Task brief
Every line of the entries below from the one containing "set (b := if" to the one containing "cbn [andb]; [|lia].", both ends included, must be written out exactly. No other line belongs in the answer.
[Input records Boundary: Start]
(** Allocation keeps the total below the capacity. *)
Lemma alloc_room l slots :
  let T := previous_total previous l in
  let T' := ledger_total_chunks new l in
  0 ≤ T → T ≤ T' → T < Z.of_nat (length slots) * C ∨ slots = [] ∧ T = 0 →
  delta_fits (delta c new) → ec_num_blocks_in_epoch c ≤ eh_height new ∨ T' = 0 →
  T' < Z.of_nat (length (allocated c previous new (delta c new) l slots)) * C ∨
  allocated c previous new (delta c new) l slots = [] ∧ T' = 0.
Proof.
  cbv zeta. intros HT HTT Hroom Hdelta Hep. pose proof (ok_chunks _ Hc) as HC. unfold allocated, slots_to_add.
  set (T := previous_total previous l) in *. set (T' := ledger_total_chunks new l) in *. set (n := Z.of_nat (length slots)).
  assert (Hn : 0 ≤ n) by lia. assert (HTn : T ≤ n * C) by (destruct Hroom as [?|[-> ->]]; [lia|cbn; lia]).
  rewrite length_app, length_replicate, Nat2Z.inj_add. fold n. destruct (has_ledger new l) eqn:Hhas.
  - left. set (a := saturating_sub (n * C) (C / 2)). unfold saturating_sub in a.
    set (b := if _ && _ then _ else 0). assert (Hb : 0 ≤ b ∧ (T' ≤ T + C + b * C)).
    { unfold b, saturating_sub. destruct (Z.leb_spec (ec_num_blocks_in_epoch c) (eh_height new)); cbn [andb]; [|lia].
      destruct (Z.ltb_spec C (Z.max 0 (T' - T))); [|lia].
      pose proof (div_ceil_spec (Z.max 0 (T' - T)) C HC). split; [nia|]. nia. }
    destruct (Z.leb_spec a T') as [Hle|Hlt].
    + rewrite Z2Nat.id by lia. nia.
    + rewrite Z2Nat.id by lia. unfold a in Hlt. assert (0 ≤ C / 2) by (apply Z.div_pos; lia). nia.
  - assert (T' = 0) as HT0 by (by apply total_absent). rewrite HT0 in *.
    destruct (Z.eqb_spec n 0) as [Hz|Hz].
    + assert (slots = []) as -> by (apply nil_length_inv; unfold n in Hz; lia). cbn [app].
      destruct (delta c new) as [k|] eqn:Hd; cbn [from_option id]; [|by right].
      pose proof (Hdelta k eq_refl) as Hk. left. rewrite Z2Nat.id by lia. nia.
    + left. rewrite Z2Nat.id by lia. nia.
Qed.

Lemma frontier_next cas H s1 s' :
  expired c previous new s1 s' → header_follows cas H (ledgers s1) →
  (∀ l, frontier C cas (previous_total previous l) H (ledger_slots (ledgers s1) l)) →
  ∀ l, frontier C (cascade c new) (ledger_total_chunks new l) (eh_height new) (ledger_slots (ledgers s') l).
Proof.
  intros [(L & HL & Hsh & Hg & Hh & _) _ _] [Hht Hcas Htot Hep Hin] Hall l. pose proof (ok_chunks _ Hc) as HC.
  eapply frontier_headers; [apply Hh|]. unfold expiring_now, expiring.
  assert (HF : frontier C (cascade c new) (ledger_total_chunks new l) (eh_height new) (ledger_slots L l)).
  { rewrite Hg. unfold grown. specialize (Htot l).
    assert (Hinit : frontier C cas (previous_total previous l) (eh_height new) (init_slot s1 new l)).
    { unfold init_slot. case_match; [by apply (frontier_alloc C HC cas _ H _ _ 1)|].
      rewrite <- (app_nil_r (ledger_slots (ledgers s1) l)). by apply (frontier_alloc C HC cas _ H _ _ 0). }
    assert (Hep' : ec_num_blocks_in_epoch c ≤ eh_height new ∨ ledger_total_chunks new l = 0) by (destruct Hep; [by left|by right]).
    destruct (decide (l ∈ active_ledgers (ledgers s1))) as [Hact|Hout].
    - apply (frontier_touch C HC cas); [done|done| |by apply (frontier_alloc C HC cas _ (eh_height new))].
      apply alloc_room; [apply (fr_total _ _ _ _ _ Hinit)|done|apply (fr_room _ _ _ _ _ Hinit)|by apply delta_fits_ok|done].
    - rewrite (Hin l Hout) in *. assert (previous_total previous l = 0) as -> by (pose proof (fr_total _ _ _ _ _ Hinit); lia).
      unfold touched. cbn. apply frontier_empty. }
  destruct (lifetime L l) as [m|]; [by apply frontier_expire|].
  eapply frontier_headers; [|exact HF]. f_equal. apply list_eq. intros i. rewrite lookup_expire_at.
  by destruct (ledger_slots L l !! i).
Qed.
End Next.

(** ** What settles, by ledger *)

Lemma written_this_epoch_eq cas T T' C i : written_this_epoch cas T T' C i = cas && in_window T T' C i.
Proof.
  destruct cas; [|done]. unfold written_this_epoch, in_window. rewrite (Z.ltb_antisym T' T). cbn [negb orb].
  destruct (T' <=? T), (C =? 0); done.
Qed.

Lemma expiring_inactive L h cas T C l : l ∉ active_ledgers L → expiring L h cas T C l = [].
Proof.
  intros Hout. unfold expiring. destruct (lifetime L l); [|done]. rewrite ledger_slots_inactive by done.
  unfold expiring_indexes. by case_match.
Qed.

Section Settle.
  Context (c : EpochConfig) (Hc : config_ok c).
  Notation C := (ec_num_chunks_in_partition c).

(** The slots of the parent that settle in ledger [l]; with Cascade those that the epoch has
    written to do not. *)
Definition settling (cas : bool) (s : EpochSnapshot) (h T' : Z) (l : DataLedger) : list nat :=
  List.filter (λ i, negb (cas && in_window (ledger_total_chunks (epoch_block s) l) T' C i))
    (expiring (ledgers s) h cas T' C l).

Lemma get_expiring_slot_partitions_eq cas s h T' l :
  wf_ledgers c (ledgers s) →
  get_expiring_slot_partitions c s h l T' cas =
  Ok ((λ i, (i, slot_partitions (ledgers s) l i)) <$> settling cas s h T' l).
Proof.
  intros HL. unfold get_expiring_slot_partitions, settling.
  rewrite (get_expiring_slots_eq (E:=EpochSnapshotError) h cas _ C (ledgers s) (wf_nodup c _ HL) (wf_lifetimes_fit c _ Hc HL)).
  cbn [mbind result_bind]. f_equal. rewrite omap_bind_list.
  set (T := ledger_total_chunks (epoch_block s) l).
  assert (Hg : ∀ l' idxs, omap (λ x : DataLedger * nat * list Z,
      if bool_decide (x.1.1 = l) && negb (written_this_epoch cas T T' C x.1.2) then Some (x.1.2, x.2) else None)
      ((λ i, (l', i, slot_partitions (ledgers s) l' i)) <$> idxs) =
    (λ i, (i, slot_partitions (ledgers s) l' i)) <$> List.filter (λ i, bool_decide (l' = l) && negb (cas && in_window T T' C i)) idxs).
  { intros l' idxs. rewrite <- omap_fmap_filter. induction idxs as [|i idxs IH]; [done|].
    cbn [fmap list_fmap omap list_omap fst snd]. rewrite written_this_epoch_eq, IH. done. }
  destruct (decide (l ∈ active_ledgers (ledgers s))) as [Hin|Hout].
  - rewrite (bind_single _ l); [|by apply (wf_nodup c)|done|].
    + by rewrite Hg, bool_decide_true, decide_True by done.
    + intros y _ Hne. rewrite Hg, bool_decide_false by done. by rewrite filter_none.
  - rewrite expiring_inactive by done. apply bind_nil. intros y Hy. rewrite Hg, bool_decide_false by (by intros ->).
    by rewrite filter_none.
Qed.

(** ** What recycles *)

Lemma activate_lifetime L l : l ∈ active_ledgers L → lifetime (activate_cascade c L) l = lifetime L l.
Proof.
  intros Hin. unfold activate_cascade. destruct (existsb _ _); [done|]. destruct (ec_cascade c) as [p|]; [|done].
  unfold lifetime, find_term. cbn. destruct (decide (l = Publish)) as [->|Hne]; [done|].
  destruct (find_term_active L l Hne Hin) as (t & Ht & _). unfold find_term in Ht.
  assert (Happ : ∀ ts, List.find (λ t, bool_decide (tl_ledger t = l)) (term L ++ ts) = Some t).
  { intros ts. revert Ht. clear. induction (term L) as [|x xs IH]; [done|]. cbn. by destruct (bool_decide _). }
  rewrite Happ, Ht. by destruct l.
Qed.

Section Lockstep.
  Context (s s1 : EpochSnapshot) (new : EpochHeader) (L : Ledgers).
  Context (HL : wf_ledgers c (ledgers s)) (HF : frontier_inv c s).
  Context (Hcas : cascade c new = true) (Hinit : is_init s1 new = false).
  Context (Hs1 : ledgers s1 = ledgers (opened c (Some (epoch_block s)) new s)).
  Context (Hsh : shape L = shape (ledgers s1)) (Hg : ∀ l, ledger_slots L l = grown c (Some (epoch_block s)) new s1 l).
  Notation T l := (ledger_total_chunks (epoch_block s) l).
  Notation T' l := (ledger_total_chunks new l).

Lemma ledgers_opened : ledgers s1 = activate_cascade c (ledgers s).
Proof. rewrite Hs1. unfold opened. by rewrite Hcas. Qed.

Lemma slots_opened l : ledger_slots (ledgers s1) l = ledger_slots (ledgers s) l.
Proof. rewrite ledgers_opened. by apply (activate_cascade_spec c). Qed.

Lemma active_opened l : l ∈ active_ledgers (ledgers s) → l ∈ active_ledgers (ledgers s1).
Proof.
  rewrite ledgers_opened. unfold activate_cascade. destruct (existsb _ _); [done|]. destruct (ec_cascade c); [|done].
  unfold active_ledgers. cbn. rewrite fmap_app, !elem_of_cons, elem_of_app. tauto.
Qed.

Lemma grown_eq l :
  l ∈ active_ledgers (ledgers s1) →
  ∃ k, ledger_slots L l = touched (T l) (T' l) C (eh_height new) true
                            (ledger_slots (ledgers s) l ++ replicate k (new_slot (eh_height new))).
Proof.
  intros Hin. rewrite Hg. unfold grown. rewrite Hcas, decide_True by done. unfold init_slot. rewrite Hinit. cbn [andb].
  rewrite slots_opened. unfold allocated. eexists. done.
Qed.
[Input records Boundary: End]
Task answer
    set (b := if _ && _ then _ else 0). assert (Hb : 0 ≤ b ∧ (T' ≤ T + C + b * C)).
    { unfold b, saturating_sub. destruct (Z.leb_spec (ec_num_blocks_in_epoch c) (eh_height new)); cbn [andb]; [|lia].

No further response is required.